| YOUR TASK |
The whole of the data is to be reproduced exactly.
= = = = =
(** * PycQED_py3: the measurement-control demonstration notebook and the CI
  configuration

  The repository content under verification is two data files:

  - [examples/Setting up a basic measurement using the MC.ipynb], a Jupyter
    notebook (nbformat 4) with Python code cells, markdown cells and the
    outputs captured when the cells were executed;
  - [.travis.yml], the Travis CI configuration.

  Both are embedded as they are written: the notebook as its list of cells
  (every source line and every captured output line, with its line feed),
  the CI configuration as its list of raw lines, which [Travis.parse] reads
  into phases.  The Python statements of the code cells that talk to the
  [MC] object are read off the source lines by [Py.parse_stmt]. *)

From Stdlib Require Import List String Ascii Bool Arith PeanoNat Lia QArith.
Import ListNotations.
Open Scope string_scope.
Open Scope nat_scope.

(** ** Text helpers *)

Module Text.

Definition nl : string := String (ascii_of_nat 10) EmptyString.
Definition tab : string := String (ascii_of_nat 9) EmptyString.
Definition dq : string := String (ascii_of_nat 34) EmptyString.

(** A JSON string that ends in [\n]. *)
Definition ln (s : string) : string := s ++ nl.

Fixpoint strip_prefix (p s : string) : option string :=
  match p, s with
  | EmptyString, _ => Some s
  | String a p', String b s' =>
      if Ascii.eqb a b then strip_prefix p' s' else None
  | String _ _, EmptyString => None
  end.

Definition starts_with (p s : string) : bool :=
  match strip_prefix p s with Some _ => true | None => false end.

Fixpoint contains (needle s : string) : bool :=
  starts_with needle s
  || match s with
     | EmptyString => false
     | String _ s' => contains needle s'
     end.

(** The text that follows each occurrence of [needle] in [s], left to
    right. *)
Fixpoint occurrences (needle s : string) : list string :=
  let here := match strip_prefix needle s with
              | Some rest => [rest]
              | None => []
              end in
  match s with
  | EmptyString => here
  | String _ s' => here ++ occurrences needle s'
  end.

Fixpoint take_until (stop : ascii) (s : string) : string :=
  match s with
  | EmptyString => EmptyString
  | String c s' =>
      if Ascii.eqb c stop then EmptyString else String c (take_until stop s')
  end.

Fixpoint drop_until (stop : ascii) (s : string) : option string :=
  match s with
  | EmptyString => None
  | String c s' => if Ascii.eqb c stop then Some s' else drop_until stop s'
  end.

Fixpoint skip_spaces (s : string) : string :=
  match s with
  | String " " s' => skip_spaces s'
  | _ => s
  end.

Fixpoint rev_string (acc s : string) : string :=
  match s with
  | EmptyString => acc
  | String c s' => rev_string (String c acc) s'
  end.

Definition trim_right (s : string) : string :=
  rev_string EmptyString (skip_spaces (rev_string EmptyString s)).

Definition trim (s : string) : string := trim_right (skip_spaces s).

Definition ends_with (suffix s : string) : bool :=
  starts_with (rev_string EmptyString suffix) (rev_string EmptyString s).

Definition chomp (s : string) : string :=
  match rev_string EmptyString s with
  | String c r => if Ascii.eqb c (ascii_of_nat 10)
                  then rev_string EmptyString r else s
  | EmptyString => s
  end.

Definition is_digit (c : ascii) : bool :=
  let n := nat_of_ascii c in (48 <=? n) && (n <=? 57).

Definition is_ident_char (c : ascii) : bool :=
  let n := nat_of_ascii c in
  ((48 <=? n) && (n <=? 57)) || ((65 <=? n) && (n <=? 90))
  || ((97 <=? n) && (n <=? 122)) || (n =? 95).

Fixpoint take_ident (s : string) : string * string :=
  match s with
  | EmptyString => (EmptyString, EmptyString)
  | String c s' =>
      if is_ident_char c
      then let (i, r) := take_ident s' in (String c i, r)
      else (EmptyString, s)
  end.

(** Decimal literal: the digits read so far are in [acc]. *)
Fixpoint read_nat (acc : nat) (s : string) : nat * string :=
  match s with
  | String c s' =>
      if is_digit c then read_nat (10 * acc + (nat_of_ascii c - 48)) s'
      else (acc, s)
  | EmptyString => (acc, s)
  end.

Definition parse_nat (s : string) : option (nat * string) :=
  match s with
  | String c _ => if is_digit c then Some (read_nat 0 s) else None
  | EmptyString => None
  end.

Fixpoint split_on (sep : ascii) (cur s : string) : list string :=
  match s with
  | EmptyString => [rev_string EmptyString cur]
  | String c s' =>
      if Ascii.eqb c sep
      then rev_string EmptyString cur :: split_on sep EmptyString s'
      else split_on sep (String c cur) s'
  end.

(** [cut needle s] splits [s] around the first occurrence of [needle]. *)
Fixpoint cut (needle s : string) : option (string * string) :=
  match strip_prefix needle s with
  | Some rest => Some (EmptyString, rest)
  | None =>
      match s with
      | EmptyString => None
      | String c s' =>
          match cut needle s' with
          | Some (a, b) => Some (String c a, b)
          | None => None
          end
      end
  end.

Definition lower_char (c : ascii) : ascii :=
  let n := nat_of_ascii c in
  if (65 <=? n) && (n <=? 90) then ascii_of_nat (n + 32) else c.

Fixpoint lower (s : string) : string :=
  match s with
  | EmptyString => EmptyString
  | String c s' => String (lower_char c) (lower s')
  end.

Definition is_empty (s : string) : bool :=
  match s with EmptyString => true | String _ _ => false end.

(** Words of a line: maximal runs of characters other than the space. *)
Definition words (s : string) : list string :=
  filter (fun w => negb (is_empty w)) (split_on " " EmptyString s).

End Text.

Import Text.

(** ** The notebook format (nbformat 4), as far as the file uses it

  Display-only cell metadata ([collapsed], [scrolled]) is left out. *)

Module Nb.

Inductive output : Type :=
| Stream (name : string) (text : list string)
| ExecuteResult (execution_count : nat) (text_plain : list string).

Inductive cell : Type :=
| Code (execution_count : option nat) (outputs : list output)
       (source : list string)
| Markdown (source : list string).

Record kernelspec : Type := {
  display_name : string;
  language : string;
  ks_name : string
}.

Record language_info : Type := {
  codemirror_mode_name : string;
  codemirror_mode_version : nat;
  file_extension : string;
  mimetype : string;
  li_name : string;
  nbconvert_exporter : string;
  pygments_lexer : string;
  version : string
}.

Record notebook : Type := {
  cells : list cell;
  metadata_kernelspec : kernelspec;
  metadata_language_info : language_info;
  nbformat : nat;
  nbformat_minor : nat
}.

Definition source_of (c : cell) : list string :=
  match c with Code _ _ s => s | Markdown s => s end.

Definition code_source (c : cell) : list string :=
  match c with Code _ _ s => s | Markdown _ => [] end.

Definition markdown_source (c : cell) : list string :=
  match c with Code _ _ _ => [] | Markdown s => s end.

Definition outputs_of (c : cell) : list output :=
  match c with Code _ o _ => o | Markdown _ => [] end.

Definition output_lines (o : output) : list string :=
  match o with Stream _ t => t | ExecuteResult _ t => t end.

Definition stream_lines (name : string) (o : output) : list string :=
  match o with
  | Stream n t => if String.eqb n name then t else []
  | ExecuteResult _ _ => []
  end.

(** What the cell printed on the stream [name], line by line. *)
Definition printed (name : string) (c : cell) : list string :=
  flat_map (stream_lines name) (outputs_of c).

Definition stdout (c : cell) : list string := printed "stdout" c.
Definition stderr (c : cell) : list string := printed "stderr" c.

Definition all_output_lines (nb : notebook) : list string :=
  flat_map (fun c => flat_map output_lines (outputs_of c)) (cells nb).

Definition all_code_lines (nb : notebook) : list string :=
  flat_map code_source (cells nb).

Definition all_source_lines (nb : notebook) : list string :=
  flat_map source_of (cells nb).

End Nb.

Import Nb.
= = = = =
| RESPONSE BELOW |
(** * PycQED_py3: the measurement-control demonstration notebook and the CI
  configuration

  The repository content under verification is two data files:

  - [examples/Setting up a basic measurement using the MC.ipynb], a Jupyter
    notebook (nbformat 4) with Python code cells, markdown cells and the
    outputs captured when the cells were executed;
  - [.travis.yml], the Travis CI configuration.

  Both are embedded as they are written: the notebook as its list of cells
  (every source line and every captured output line, with its line feed),
  the CI configuration as its list of raw lines, which [Travis.parse] reads
  into phases.  The Python statements of the code cells that talk to the
  [MC] object are read off the source lines by [Py.parse_stmt]. *)

From Stdlib Require Import List String Ascii Bool Arith PeanoNat Lia QArith.
Import ListNotations.
Open Scope string_scope.
Open Scope nat_scope.

(** ** Text helpers *)

Module Text.

Definition nl : string := String (ascii_of_nat 10) EmptyString.
Definition tab : string := String (ascii_of_nat 9) EmptyString.
Definition dq : string := String (ascii_of_nat 34) EmptyString.

(** A JSON string that ends in [\n]. *)
Definition ln (s : string) : string := s ++ nl.

Fixpoint strip_prefix (p s : string) : option string :=
  match p, s with
  | EmptyString, _ => Some s
  | String a p', String b s' =>
      if Ascii.eqb a b then strip_prefix p' s' else None
  | String _ _, EmptyString => None
  end.

Definition starts_with (p s : string) : bool :=
  match strip_prefix p s with Some _ => true | None => false end.

Fixpoint contains (needle s : string) : bool :=
  starts_with needle s
  || match s with
     | EmptyString => false
     | String _ s' => contains needle s'
     end.

(** The text that follows each occurrence of [needle] in [s], left to
    right. *)
Fixpoint occurrences (needle s : string) : list string :=
  let here := match strip_prefix needle s with
              | Some rest => [rest]
              | None => []
              end in
  match s with
  | EmptyString => here
  | String _ s' => here ++ occurrences needle s'
  end.

Fixpoint take_until (stop : ascii) (s : string) : string :=
  match s with
  | EmptyString => EmptyString
  | String c s' =>
      if Ascii.eqb c stop then EmptyString else String c (take_until stop s')
  end.

Fixpoint drop_until (stop : ascii) (s : string) : option string :=
  match s with
  | EmptyString => None
  | String c s' => if Ascii.eqb c stop then Some s' else drop_until stop s'
  end.

Fixpoint skip_spaces (s : string) : string :=
  match s with
  | String " " s' => skip_spaces s'
  | _ => s
  end.

Fixpoint rev_string (acc s : string) : string :=
  match s with
  | EmptyString => acc
  | String c s' => rev_string (String c acc) s'
  end.

Definition trim_right (s : string) : string :=
  rev_string EmptyString (skip_spaces (rev_string EmptyString s)).

Definition trim (s : string) : string := trim_right (skip_spaces s).

Definition ends_with (suffix s : string) : bool :=
  starts_with (rev_string EmptyString suffix) (rev_string EmptyString s).

Definition chomp (s : string) : string :=
  match rev_string EmptyString s with
  | String c r => if Ascii.eqb c (ascii_of_nat 10)
                  then rev_string EmptyString r else s
  | EmptyString => s
  end.

Definition is_digit (c : ascii) : bool :=
  let n := nat_of_ascii c in (48 <=? n) && (n <=? 57).

Definition is_ident_char (c : ascii) : bool :=
  let n := nat_of_ascii c in
  ((48 <=? n) && (n <=? 57)) || ((65 <=? n) && (n <=? 90))
  || ((97 <=? n) && (n <=? 122)) || (n =? 95).

Fixpoint take_ident (s : string) : string * string :=
  match s with
  | EmptyString => (EmptyString, EmptyString)
  | String c s' =>
      if is_ident_char c
      then let (i, r) := take_ident s' in (String c i, r)
      else (EmptyString, s)
  end.

(** Decimal literal: the digits read so far are in [acc]. *)
Fixpoint read_nat (acc : nat) (s : string) : nat * string :=
  match s with
  | String c s' =>
      if is_digit c then read_nat (10 * acc + (nat_of_ascii c - 48)) s'
      else (acc, s)
  | EmptyString => (acc, s)
  end.

Definition parse_nat (s : string) : option (nat * string) :=
  match s with
  | String c _ => if is_digit c then Some (read_nat 0 s) else None
  | EmptyString => None
  end.

Fixpoint split_on (sep : ascii) (cur s : string) : list string :=
  match s with
  | EmptyString => [rev_string EmptyString cur]
  | String c s' =>
      if Ascii.eqb c sep
      then rev_string EmptyString cur :: split_on sep EmptyString s'
      else split_on sep (String c cur) s'
  end.

(** [cut needle s] splits [s] around the first occurrence of [needle]. *)
Fixpoint cut (needle s : string) : option (string * string) :=
  match strip_prefix needle s with
  | Some rest => Some (EmptyString, rest)
  | None =>
      match s with
      | EmptyString => None
      | String c s' =>
          match cut needle s' with
          | Some (a, b) => Some (String c a, b)
          | None => None
          end
      end
  end.

Definition lower_char (c : ascii) : ascii :=
  let n := nat_of_ascii c in
  if (65 <=? n) && (n <=? 90) then ascii_of_nat (n + 32) else c.

Fixpoint lower (s : string) : string :=
  match s with
  | EmptyString => EmptyString
  | String c s' => String (lower_char c) (lower s')
  end.

Definition is_empty (s : string) : bool :=
  match s with EmptyString => true | String _ _ => false end.

(** Words of a line: maximal runs of characters other than the space. *)
Definition words (s : string) : list string :=
  filter (fun w => negb (is_empty w)) (split_on " " EmptyString s).

End Text.

Import Text.

(** ** The notebook format (nbformat 4), as far as the file uses it

  Display-only cell metadata ([collapsed], [scrolled]) is left out. *)

Module Nb.

Inductive output : Type :=
| Stream (name : string) (text : list string)
| ExecuteResult (execution_count : nat) (text_plain : list string).

Inductive cell : Type :=
| Code (execution_count : option nat) (outputs : list output)
       (source : list string)
| Markdown (source : list string).

Record kernelspec : Type := {
  display_name : string;
  language : string;
  ks_name : string
}.

Record language_info : Type := {
  codemirror_mode_name : string;
  codemirror_mode_version : nat;
  file_extension : string;
  mimetype : string;
  li_name : string;
  nbconvert_exporter : string;
  pygments_lexer : string;
  version : string
}.

Record notebook : Type := {
  cells : list cell;
  metadata_kernelspec : kernelspec;
  metadata_language_info : language_info;
  nbformat : nat;
  nbformat_minor : nat
}.

Definition source_of (c : cell) : list string :=
  match c with Code _ _ s => s | Markdown s => s end.

Definition code_source (c : cell) : list string :=
  match c with Code _ _ s => s | Markdown _ => [] end.

Definition markdown_source (c : cell) : list string :=
  match c with Code _ _ _ => [] | Markdown s => s end.

Definition outputs_of (c : cell) : list output :=
  match c with Code _ o _ => o | Markdown _ => [] end.

Definition output_lines (o : output) : list string :=
  match o with Stream _ t => t | ExecuteResult _ t => t end.

Definition stream_lines (name : string) (o : output) : list string :=
  match o with
  | Stream n t => if String.eqb n name then t else []
  | ExecuteResult _ _ => []
  end.

(** What the cell printed on the stream [name], line by line. *)
Definition printed (name : string) (c : cell) : list string :=
  flat_map (stream_lines name) (outputs_of c).

Definition stdout (c : cell) : list string := printed "stdout" c.
Definition stderr (c : cell) : list string := printed "stderr" c.

Definition all_output_lines (nb : notebook) : list string :=
  flat_map (fun c => flat_map output_lines (outputs_of c)) (cells nb).

Definition all_code_lines (nb : notebook) : list string :=
  flat_map code_source (cells nb).

Definition all_source_lines (nb : notebook) : list string :=
  flat_map source_of (cells nb).

End Nb.

Import Nb.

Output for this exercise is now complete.